Un debate que se intensifica en el sector
Las discusiones sobre regulación digital y comercio en línea se intensifican en Costa Rica y en el resto de la región, impulsadas por el crecimiento de las compras por internet, la expansión de plataformas y la mayor exposición de consumidores a fraudes, filtraciones de datos y prácticas comerciales opacas. En distintos espacios de diálogo público-privado, empresarios, especialistas en tecnología y autoridades han coincidido en que el marco normativo debe actualizarse para equilibrar innovación, competencia y protección de derechos.
El foco: datos, competencia y seguridad del consumidor
Una de las principales áreas de debate es el tratamiento de datos personales. Los actores del ecosistema reclaman reglas claras sobre recolección, almacenamiento y uso de información, especialmente cuando intervienen pasarelas de pago, marketplaces y sistemas de publicidad segmentada. Desde la perspectiva empresarial, existe preocupación por el costo de cumplimiento y por la necesidad de interpretaciones coherentes entre distintas entidades.
Al mismo tiempo, organizaciones de consumidores y expertos en cumplimiento enfatizan que la regulación debe reforzar mecanismos de transparencia: políticas de devolución, tiempos de entrega, identificación de vendedores y condiciones de cobro. También se demanda mayor responsabilidad cuando hay incumplimientos reiterados o cuando las plataformas operan con estructuras que dificultan reclamar.
Intermediación digital y retos para el comercio local
Otro punto sensible es la forma en que operan los intermediarios digitales y cómo impactan a comercios locales. Mientras algunos modelos facilitan la llegada de productos a nuevos mercados, otros pueden concentrar comisiones, controlar información de precios y condicionar la visibilidad de ofertas. En las discusiones se plantea la necesidad de reglas que favorezcan la competencia, eviten abusos y promuevan la trazabilidad de los comercios que usan plataformas para vender.

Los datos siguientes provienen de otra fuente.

(** Writing a list of accounts. *)
Lemma write_changes_spec svid ch bs j i :
  NoDup ch.*1 ->
  get_user (bank_of (write_changes svid ch bs) j) i =
    if decide (j = svid) then default (get_user (bank_of bs j) i) ((list_to_map ch : gmap Z user_t) !! i)
    else get_user (bank_of bs j) i.
Proof.
  unfold write_changes. revert bs; induction ch as [|[k u] ch IH]; intros bs Hn; cbn [foldl fmap list_fmap] in *.
  - cbn. rewrite lookup_empty. now destruct (decide _).
  - apply NoDup_cons in Hn as [Hk Hn]. rewrite IH by assumption. rewrite bank_of_write.
    destruct (decide (j = svid)) as [->|]; [|reflexivity]. cbn [list_to_map foldr uncurry].
    destruct (decide (k = i)) as [->|Hne].
    + rewrite lookup_insert_eq, get_user_insert, decide_True by reflexivity.
      now rewrite not_elem_of_list_to_map_1.
    + rewrite lookup_insert_ne by assumption. rewrite get_user_insert, (decide_False (P := i = k)) by congruence. reflexivity.
Qed.

Lemma write_elems svid (ch : gmap Z user_t) bs j i :
  get_user (bank_of (write_changes svid (elems ch) bs) j) i =
    if decide (j = svid) then default (get_user (bank_of bs j) i) (ch !! i) else get_user (bank_of bs j) i.
Proof.
  rewrite write_changes_spec by apply elems_nodup.
  enough ((list_to_map (elems ch) : gmap Z user_t) !! i = ch !! i) as -> by reflexivity.
  destruct (ch !! i) as [u|] eqn:E.
  - apply elem_of_list_to_map_1; [apply elems_nodup|]. now apply elem_of_elems.
  - apply not_elem_of_list_to_map_1. rewrite elems_keys, E. now intros [? ?].
Qed.

Lemma long_file_changes svid l bs j n : long_file bs j n -> long_file (write_changes svid l bs) j n.
Proof. unfold write_changes. revert bs. induction l as [|[k u] l IH]; intros bs Hf; [exact Hf|]. cbn. apply IH. now apply long_file_write. Qed.
(** A deposit to one account, seen from another or from itself. *)
Lemma pending_deposit l l' uid mass k P d :
  l_dsu l' = dsu_deposit uid mass (l_dsu l) -> 0 <= mass -> 0 <= d -> P + d + mass < 2 ^ 64 ->
  0 <= pending l k <= P + d -> 0 <= pending l' k <= P + (d + mass).
Proof.
  intros E Hm Hd Hb Hp. unfold pending in *. rewrite E. unfold dsu_deposit.
  destruct (decide (k = uid)) as [->|Hn].
  - rewrite lookup_total_insert_eq. generalize dependent (l_dsu l !!! uid). intros x Hx. cbn. rewrite u64_small; lia.
  - rewrite lookup_total_insert_ne by congruence. lia.
Qed.

Section Spend.
Context `{Sha256}.

Lemma mpt_loop_positive e s abk out ts c l c' l' :
  mpt_loop e s abk out ts c l = Ok (c', l') -> 0 <= zsum (masses ts).
Proof.
  revert out c l; induction ts as [|[[tb tu] ms] ts IH]; intros out c l E; cbn [mpt_loop] in E; [cbn; lia|].
  inv_ok. apply Z.ltb_lt in C. apply IH in E. unfold masses, zsum in *. cbn [map foldr snd]. lia.
Qed.

Lemma share_fee m : 0 <= m -> 0 <= m ÷ 2000 /\ 2000 * (m ÷ 2000) <= m.
Proof. intros. Z.to_euclidean_division_equations. lia. Qed.

(** The costs that the targets of an [MPT] add up to. *)
Lemma mpt_loop_cost e s abk out ts c l c' l' k P :
  mpt_loop e s abk out ts c l = Ok (c', l') ->
  0 <= c_tmass c -> c_tmass c + zsum (masses ts) <= TOTALMASS -> P <= TOTALMASS ->
  0 <= 1000 * c_fee c <= c_tmass c -> 0 <= pending l k <= P + c_tmass c ->
  c_tmass c' = c_tmass c + zsum (masses ts) /\ 0 <= 1000 * c_fee c' <= c_tmass c' /\
  0 <= pending l' k <= P + c_tmass c'.
Proof.
  revert out c l; induction ts as [|[[tb tu] ms] ts IH]; intros out c l E Ht Hs HP Hf Hp; cbn [mpt_loop] in E.
  { inv_ok. cbn. split_and!; lia. }
  inv_ok. apply Z.ltb_lt in C. pose proof (mpt_loop_positive _ _ _ _ _ _ _ _ _ E) as Hpos.
  change (zsum (masses ((tb, tu, ms) :: ts))) with (ms + zsum (masses ts)) in *.
  pose proof (share_fee ms ltac:(lia)) as Hsh. unfold TXS_MPT_FEE, TXS_LNG_FEE, TOTALMASS in *.
  assert (Em : i64 (c_tmass c + ms) = c_tmass c + ms) by (apply i64_small; lia).
  assert (Ef : i64 (c_fee c + ms ÷ 2000) = c_fee c + ms ÷ 2000) by (apply i64_small; lia).
  assert (Ef2 : i64 (c_fee c + ms ÷ 2000 + ms ÷ 2000) = c_fee c + ms ÷ 2000 + ms ÷ 2000) by (apply i64_small; lia).
  apply IH in E; clear IH; cbn [c_tmass c_fee]; rewrite ?Em, ?Ef; try lia.
  - destruct E as (E1 & E2 & E3). cbn [c_tmass] in E1. rewrite Em in E1. split_and!; lia.
  - destruct (negb (abk =? tb)); rewrite ?Ef2; lia.
  - set (l1 := if tb =? abk then _ else _).
    assert (H1 : 0 <= pending l1 k <= P + (c_tmass c + ms)).
    { unfold l1. destruct (tb =? abk).
      - eapply pending_deposit; [reflexivity|lia..].
      - rewrite (pending_dsu l) by reflexivity. lia. }
    destruct (_ && _); [rewrite (pending_dsu l1) by reflexivity|]; lia.
Qed.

- Transparencia en comisiones y tarifas aplicadas a vendedores.
- Claridad sobre la identidad del vendedor y el origen de los productos.
- Protocolos de seguridad en transacciones y manejo de disputas.
- Rutas de reclamo accesibles y con plazos definidos.
Implicaciones para pagos, logística y recaudación
La regulación también toca temas operativos, como medios de pago, verificación de transacciones y prevención de delitos financieros. La entrada de nuevos actores y métodos de pago digitales ha elevado la necesidad de estándares mínimos de seguridad y de cooperación para combatir el fraude. En paralelo, se discute el tratamiento tributario de las operaciones en línea y la forma de asegurar el cumplimiento sin frenar el crecimiento del canal digital.
Para el sector logístico y de fulfillment, la discusión se traduce en exigencias sobre tiempos de entrega, información al consumidor y gestión de devoluciones. Expertos advierten que cualquier ajuste normativo debe considerar la realidad del comercio transfronterizo y las diferencias en infraestructura y cobertura.
Buscan un marco “pro innovación”
En el fondo, el debate gira alrededor de un objetivo común: construir un marco regulatorio “pro innovación” que reduzca riesgos sin desincentivar la inversión. Las próximas rondas de consulta, de acuerdo con lo expresado en mesas de trabajo, podrían traducirse en propuestas de armonización normativa, lineamientos técnicos y mecanismos de cumplimiento graduales.
Mientras tanto, consumidores y empresas observan con atención la evolución del tema, ya que la manera en que se definan reglas sobre datos, competencia y seguridad influirá directamente en la confianza digital y en la consolidación del comercio en línea en el país.